Many parents wrestle with helping their teenagers get enough sleep, especially when high school classes start before dawn. Battling early school start times and teens’ changing body clocks, which pressure them to fall asleep later, can be overwhelming for parents.
Few teens want parents setting their bedtimes. Most of the adolescents resisted their parent’s requests to stop texting or Web-surfing late at night. And don’t fall for the myth that teens can make up lost sleep on weekends; sleeping until noon on Saturdays only lets their sleep clock drift later, making it even harder to wake up on Monday.

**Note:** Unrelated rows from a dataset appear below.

Lemma init_step a b h i n :
  a ≠ b → (i < nb)%nat →
  sdone (_ ← call (HeadWrite (Some a) (Z.of_nat i) []);
         _ ← call (SpinLockInit (Some b) (Z.of_nat i));
         mret (inl tt : () + Empty_set)) (mk_kst (init_heap a b h i) n)
    (λ r s', r = inl tt ∧ s' = mk_kst (init_heap a b h (S i)) n).
Proof.
  intros Hab Hi. destruct (replicate_step (Some ([] : list addr)) None i nb Hi) as [H1 H2].
  destruct (replicate_step (Some false) None i nb Hi) as [H3 H4].
  eapply sdone_act.
  { simpl. unfold init_heap. rewrite lookup_insert_ne, lookup_insert_eq by done.
    unfold in_array. rewrite decide_True, Nat2Z.id, H1 by lia. done. }
  eapply sdone_act.
  { simpl. unfold init_heap. rewrite lookup_insert_ne, lookup_insert_eq by done.
    unfold in_array. rewrite decide_True, Nat2Z.id, H3 by lia. done. }
  apply sdone_ret. split; [done|]. unfold with_heap. simpl. f_equal.
  unfold init_heap. rewrite H2, H4. rewrite (insert_insert_ne _ a b) by done.
  by rewrite !insert_insert_eq.
Qed.

(** The empty table satisfies the invariant. *)
Lemma init_ginv a b h n :
  h !! a = None → h !! b = None → a ≠ b →
  ginv a b nbits h [] (replicate nb []) (mk_kst (init_heap a b h nb) n).
Proof.
  intros Ha Hb Hab.
  set (hs := replicate nb (Some ([] : list addr))). set (ls := replicate nb (Some false)).
  exists (λ w, match w with OwnArrays => arrays a b hs ls | OwnFrame => h | _ => ∅ end), hs, ls.
  assert (init_heap a b h nb = arrays a b hs ls ∪ h) as Hheap.
  { unfold init_heap, arrays. rewrite Nat.sub_diag, !app_nil_r. fold hs ls.
    rewrite insert_insert_ne, <- insert_union_l by done. f_equal.
    by rewrite <- insert_union_singleton_l. }
  assert (arrays a b hs ls ##ₘ h) as Hd.
  { unfold arrays. apply map_disjoint_insert_l. split; [done|].
    by apply map_disjoint_singleton_l. }
  split; try done.
  - simpl. rewrite Hheap. split.
    + intros c o. rewrite lookup_union_Some by done. split.
      * intros [?|?]; [by exists OwnArrays|by exists OwnFrame].
      * intros [[] Hw]; auto; by rewrite lookup_empty in Hw.
    + intros [] [] Hne; try done; try apply map_disjoint_empty_l;
        try apply map_disjoint_empty_r; done.
  - by apply length_replicate.
  - by apply length_replicate.
  - by apply length_replicate.
  - intros i c [-> _]%lookup_replicate. split; [constructor|constructor|].
    intros m Hm. by apply not_elem_of_nil in Hm.
  - intros i c [-> Hi]%lookup_replicate. left. split; [by intros ??| | |done];
      apply lookup_replicate; done.
Qed.

Lemma table_map_replicate n : table_map (replicate n []) = ∅.
Proof.
  unfold table_map, walk_kvs. assert (concat (replicate n ([] : list node)) = []) as ->; [|done].
  induction n; simpl; auto.
Qed.

(** Code of the heap alone leaves the table as it is. *)
Lemma ends_on_heap {A : Type} (p : kprog A) t s (Q : A → hash_table * kst → Prop) :
  sdone p s (λ a s', Q a (t, s')) → ends texec (on_heap p) (t, s) Q.
Proof.
  intros (a & s' & Hr & HQ). apply (ends_map texec kexec (λ X e, OnHeap e) (pair t) id); [done|].
  unfold ends. unfold krun in Hr. by rewrite Hr.
Qed.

Here are some tips for improving their sleep schedule:
1. Educating teens on how sleep loss damages health, energy and appearance can encourage them to set their own limits.
- Research links sleep deprivation to an increased likelihood of weight gain, sadness, depression, poor grades , inability to focus on tasks , andreduced ability to interpret such important social cues as other people’s facial expressions of anger or happiness.
2. Gradually re-align their own sleep cycles by moving bedtimes earlier by about 15 minutes at a time
3. Adjusting teens’ morning and evening exposure to light can help.
- Increasing exposure to morning light, especially sunshine, may increase daytime alertness and make falling asleep easier.
4. Cutting off late-night internet access is another technique, assuming your teen isn’t tech-savvy enough to circumvent your efforts.
- Parents can simply install a simple electronic timer on their wireless router, closing off the Web at 11:15 p.m. Parental-control software or changing the settings on your router can accomplish the same thing.
5. Encouraging exercise can have a major impact.
- Teens who played football three times a week slept far better than peers who didn’t.